The upcoming DEB packaging changes will install influxdata-archive-keyring during the upgrade and configure the system so that future updates will handle key rotation for you. If your system has the influxdata.list file prior to installing influxdata-archive-keyring and the file differs from what the influxdata-archive-keyring package would configure for you, you will be prompted on how to proceed during the upgrade.

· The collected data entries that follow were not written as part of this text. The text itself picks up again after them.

Lemma HuffmanNode_nlt_le (a b : HuffmanNode) :
  py_lt a b = false ↔ freq b ≤ freq a.
Proof.
  unfold py_lt, HuffmanNode_lt. rewrite bool_decide_eq_false. lia.
Qed.

Lemma is_heap_nil {A} `{PyLt A} : is_heap (@nil A).
Proof. intros i child parent _ Hi. by rewrite lookup_nil in Hi. Qed.

Lemma is_heap_singleton {A} `{PyLt A} (x : A) : is_heap [x].
Proof. intros [|i] child parent Hi Hc; [lia|done]. Qed.

Lemma heappush_HuffmanNode (heap : list HuffmanNode) (node : HuffmanNode) :
  is_heap heap →
  ∃ heap', heapq.heappush heap node = Ok heap'
           ∧ is_heap heap' ∧ heap' ≡ₚ node :: heap.
Proof.
  intros Hheap.
  destruct (heappush_is_heap HuffmanNode_lt_asym HuffmanNode_nlt_trans
              heap node Hheap) as (heap' & Hpush & Hheap').
  destruct (heappush_Permutation heap node) as (heap'' & Hpush' & Hperm).
  rewrite Hpush in Hpush'. injection Hpush' as <-. by exists heap'.
Qed.

Lemma heappop_HuffmanNode (heap : list HuffmanNode) :
  is_heap heap → heap ≠ [] →
  ∃ node heap', heapq.heappop heap = Ok (node, heap')
                ∧ is_heap heap' ∧ node :: heap' ≡ₚ heap
                ∧ ∀ x, x ∈ heap → freq node ≤ freq x.
Proof.
  intros Hheap Hne.
  destruct (heappop_is_heap HuffmanNode_lt_asym HuffmanNode_nlt_trans
              heap Hne Hheap) as (node & heap' & Hpop & Hheap' & Hmin).
  destruct (heappop_Permutation heap Hne) as (node' & heap'' & Hpop' & Hperm).
  rewrite Hpop in Hpop'. injection Hpop' as <- <-.
  exists node, heap'. split_and!; [done..|].
  intros x Hx. by apply HuffmanNode_nlt_le, Hmin.
Qed.

(** X12.  With [HuffmanNode.__lt__], [heappush] and [heappop] keep a heap
    of nodes a min-heap on [freq] and keep its nodes: [heappush] adds the
    node, and [heappop] on a non-empty heap removes and returns a node whose
    [freq] is the least of the heap. *)
Theorem heapq_min_heap_by_freq :
  ∀ heap : list HuffmanNode,
    is_heap heap →
    (∀ node, ∃ heap', heapq.heappush heap node = Ok heap'
                      ∧ is_heap heap' ∧ heap' ≡ₚ node :: heap)
    ∧ (heap ≠ [] →
       ∃ node heap', heapq.heappop heap = Ok (node, heap')
                     ∧ is_heap heap' ∧ node :: heap' ≡ₚ heap
                     ∧ ∀ x, x ∈ heap → freq node ≤ freq x).
Proof.
  intros heap Hheap. split.
  - intros node. by apply heappush_HuffmanNode.
  - intros Hne. by apply heappop_HuffmanNode.
Qed.

Lemma heapq_min_heap_by_freq_witness :
  (∀ node, ∃ heap', heapq.heappush [Leaf 7 4] node = Ok heap'
                    ∧ is_heap heap' ∧ heap' ≡ₚ node :: [Leaf 7 4])
  ∧ ([Leaf 7 4] ≠ [] →
     ∃ node heap', heapq.heappop [Leaf 7 4] = Ok (node, heap')
                   ∧ is_heap heap' ∧ node :: heap' ≡ₚ [Leaf 7 4]
                   ∧ ∀ x, x ∈ [Leaf 7 4] → freq node ≤ freq x).
Proof.
  apply (heapq_min_heap_by_freq [Leaf 7 4]).
  intros [|i] child parent Hi Hc; [lia|done].
Defined.

(** X13.  The heap that [build_huffman_tree] fills in its [for] loop is a
    min-heap on [freq] that holds one leaf for each entry of the frequency
    table. *)
Theorem build_huffman_tree_initial_heap :
  ∀ frequencies : dict Z nat,
    ∃ heap,
      for_ frequencies
        (λ heap '(value, freq), heapq.heappush heap (Leaf value freq)) []
      = Ok heap
      ∧ is_heap heap
      ∧ heap ≡ₚ (λ kv, Leaf kv.1 kv.2) <$> frequencies.
Proof.
  intros frequencies.
  assert (∀ heap0 : list HuffmanNode, is_heap heap0 →
    ∃ heap,
      for_ frequencies
        (λ heap '(value, freq), heapq.heappush heap (Leaf value freq)) heap0
      = Ok heap
      ∧ is_heap heap
      ∧ heap ≡ₚ heap0 ++ ((λ kv, Leaf kv.1 kv.2) <$> frequencies)) as Hloop.
  { induction frequencies as [|[value f] frequencies IH]; intros heap0 Hheap0.
    { exists heap0. simpl. by rewrite (right_id [] (++)). }
    simpl.
    destruct (heappush_HuffmanNode heap0 (Leaf value f) Hheap0)
      as (heap1 & -> & Hheap1 & Hperm1).
    rsimpl. destruct (IH heap1 Hheap1) as (heap & -> & Hheap & Hperm).
    exists heap. split_and!; [done|done|].
    rewrite Hperm, Hperm1. simpl. apply Permutation_middle. }
  apply (Hloop [] is_heap_nil).
Qed.

(** X14.  Every iteration of the [while] loop of [build_huffman_tree] on a
    min-heap takes out two nodes of least frequency, the first no more
    frequent than the second and the second no more frequent than any node
    left, puts back one internal node that has them as left and right child
    and the sum of their frequencies as [freq], and leaves a min-heap with
    one node less. *)
Theorem build_huffman_tree_greedy_step :
  ∀ (n : nat) (heap : list HuffmanNode),
    is_heap heap → 1 < length heap →
    ∃ node_l node_r rest heap',
      node_l :: node_r :: rest ≡ₚ heap
      ∧ (∀ x, x ∈ node_r :: rest → freq node_l ≤ freq x)
      ∧ (∀ x, x ∈ rest → freq node_r ≤ freq x)
      ∧ heap' ≡ₚ Internal (freq node_l + freq node_r) node_l node_r :: rest
      ∧ is_heap heap'
      ∧ build_huffman_tree_loop (S n) heap = build_huffman_tree_loop n heap'.
Proof.
  intros n heap Hheap Hlen. cbn [build_huffman_tree_loop].
  rewrite decide_True by done.
  destruct (heappop_HuffmanNode heap Hheap)
    as (node_l & heap1 & -> & Hheap1 & Hperm1 & Hmin1).
  { intros ->. simpl in Hlen. lia. }
  rsimpl. cbn [fst snd].
  destruct (heappop_HuffmanNode heap1 Hheap1)
    as (node_r & heap2 & -> & Hheap2 & Hperm2 & Hmin2).
  { intros ->. apply Permutation_length in Hperm1. simpl in Hperm1. lia. }
  rsimpl. cbn [fst snd].
  destruct (heappush_HuffmanNode heap2
              (Internal (freq node_l + freq node_r) node_l node_r) Hheap2)
    as (heap3 & -> & Hheap3 & Hperm3).
  rsimpl. exists node_l, node_r, heap2, heap3.
  split_and!; [|  | |done|done|done].
  - by rewrite Hperm2.
  - intros x Hx. apply Hmin1. rewrite <-Hperm1, <-Hperm2.
    by apply list_elem_of_further.
  - intros x Hx. apply Hmin2. rewrite <-Hperm2.
    by apply list_elem_of_further.
Qed.

Lemma build_huffman_tree_greedy_step_witness :
  ∃ node_l node_r rest heap',
    node_l :: node_r :: rest ≡ₚ [Leaf 2 1; Leaf 1 2; Leaf 3 1]
    ∧ (∀ x, x ∈ node_r :: rest → freq node_l ≤ freq x)
    ∧ (∀ x, x ∈ rest → freq node_r ≤ freq x)
    ∧ heap' ≡ₚ Internal (freq node_l + freq node_r) node_l node_r :: rest
    ∧ is_heap heap'
    ∧ build_huffman_tree_loop 3 [Leaf 2 1; Leaf 1 2; Leaf 3 1]
      = build_huffman_tree_loop 2 heap'.
Proof.
  apply (build_huffman_tree_greedy_step 2 [Leaf 2 1; Leaf 1 2; Leaf 3 1]).
  - intros [|[|[|i]]] child parent Hi Hc Hp; [lia| | |done];
      simpl in Hc, Hp; injection Hc as <-; injection Hp as <-;
      reflexivity.
  - simpl. lia.
Defined.

(** ** The codes of the pixels of the image *)

(** X15.  After a successful [compress], on a new or on a used instance,
    the codes that [self.huffman_codes] gives to the pixels of the image
    are made of the characters ['0'] and ['1'], and the codes of two
    different pixels are not empty and neither is a prefix of the other. *)
Theorem compress_codes_of_image :
  ∀ (self : ImageCompressor) (pixel_array : list Z) (size : nat * nat) r,
    compress self (pixel_array, size) = Ok r →
    ∀ p q cp cq,
      p ∈ pixel_array → q ∈ pixel_array →
      dict_get p (huffman_codes r.1.1) = Some cp →
      dict_get q (huffman_codes r.1.1) = Some cq →
      Forall is_bit cp
      ∧ (p ≠ q → cp ≠ [] ∧ ¬ cp `prefix_of` cq).
Proof.
  intros self pixel_array size r Hr p q cp cq Hp Hq.
  destruct (compress_Ok self pixel_array size)
    as (root & padding_byte & byte_array & ratio & Hleaves & Hbuild & Henc
        & Hsome & Hcompress & _).
  { intros ->. by apply elem_of_nil in Hp. }
  cbv zeta in *. rewrite Hcompress in Hr. injection Hr as <-.
  cbn [fst huffman_codes].
  assert (NoDup (tree_codes root []).*1) as Hnd.
  { rewrite tree_codes_keys, Hleaves. apply calculate_frequencies_NoDup. }
  assert (∀ x c, x ∈ pixel_array →
    dict_get x (dict_update (huffman_codes self) (tree_codes root []))
    = Some c → (x, c) ∈ tree_codes root []) as Hin.
  { intros x c Hx Hget. apply calculate_frequencies_keys in Hx.
    rewrite <-Hleaves, <-(tree_codes_keys root []) in Hx.
    apply list_elem_of_fmap in Hx as ([k c'] & -> & Hx). simpl in *.
    rewrite (dict_get_update_elem_of _ _ k c') in Hget by done.
    by injection Hget as <-. }
  intros Hcp%Hin Hcq%Hin; [|done..]. split.
  { by apply (tree_codes_all_bits root (p, cp)). }
  intros Hpq.
  destruct (leaves_two_Internal root) as (f & node_l & node_r & Hroot).
  { rewrite Hleaves. apply (two_elements_length _ p q); [| |done];
      by apply calculate_frequencies_keys. }
  split.
  - rewrite Hroot in Hcp.
    by apply (tree_codes_Internal_nonempty f node_l node_r (p, cp)).
  - intros Hpre. apply Hpq.
    by injection (tree_codes_prefix_free root [] _ _ Hcp Hcq Hpre).
Qed.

If you install via DEBs but use a different file than /etc/apt/sources.list.d/influxdata.list to configure APT, it is recommended that you move your configuration to this file. If you choose to not install the influxdata-archive-keyring, you’ll need to verify and update the signing key on your system in the normal way.

RPM-based systems

For users who install InfluxData software via RPMs, the upcoming RPM packaging changes will ship GPG key files in the /usr/share/influxdata-archive-keyring/keyrings directory and configure /etc/yum.repos.d/influxdata.repo accordingly. E.g.:

[influxdata]
name = InfluxData Repository - Stable
baseurl = https://repos.influxdata.com/stable/$basearch/main
enabled = 1
gpgcheck = 1
gpgkey = file:///usr/share/influxdata-archive-keyring/keyrings/influxdata-archive.asc

The upcoming RPM packaging changes will install influxdata-archive-keyring as part of the upgrade process and configure the system so that future updates will handle the key rotation for you. If your system has the influxdata.repo file prior to installing influxdata-archive-keyring and the file differs from what the influxdata-archive-keyring package would configure for you, the file will not be modified and a message will be logged on how to proceed. To ensure that influxdata-archive-keyring is managing the influxdata.repo file, you can run the following:

$ sudo mv /etc/yum.repos.d/influxdata.repo /etc/yum.repos.d/influxdata.repo.orig
$ sudo /usr/lib/influxdata-archive-keyring/influxdata-keyring upgrade

If you install via RPMs but are using a different file than /etc/yum.repos.d/influxdata.repo to configure YUM/DNF, it is recommended that you move your configuration to this file. If you choose to not install the influxdata-archive-keyring, you’ll need to verify and update the signing key on your system in the normal way.

Docker, CI, etc

Your Dockerfile or CI code might be doing something along these lines to configure APT to later fetch an InfluxData DEB for use in your container:

...
ADD https://repos.influxdata.com/influxdata-archive.key ./influxdata-archive.key
RUN cat ./influxdata-archive.key | gpg --dearmor | tee /etc/apt/trusted.gpg.d/influxdata-archive.gpg > /dev/null
...

While this will handle the key rotation fine since it is correctly downloading the influxdata-archive.key during the container build, best practice for supply chain security is to verify that the downloaded key file is what you expect. A simple way to verify is by checking the SHA256 of the key file against a known value, but the caveat is that if a key rotation adds the new signing subkey to influxdata-archive.key, the SHA256 of the file will change, and your build will break. It’s better to verify that the primary’s public key fingerprint is 24C9 75CB A61A 024E E1B6 3178 7C3D 5715 9FC2 F927. One way to do this is:

...
ADD https://repos.influxdata.com/influxdata-archive.key ./influxdata-archive.key
RUN gpg --no-default-keyring --show-keys --with-fingerprint --with-colons ./influxdata-archive.key | grep -q '^fpr:\+24C975CBA61A024EE1B631787C3D57159FC2F927:$' && cat ./influxdata-archive.key | gpg --dearmor | tee /etc/apt/trusted.gpg.d/influxdata-archive.gpg > /dev/null
...

This fetches the influxdata-archive.key, then verifies the fingerprint before writing out the APT configuration, ensuring that you are downloading cryptographically-verified binaries from InfluxData during your build. While your Dockerfile or CI code is likely a bit different, it’s recommended that you always verify the key file in some manner.

If your Dockerfile or CI code is still using the influxdata-archive_compat.key, it is recommended you update it to use influxdata-archive.key instead.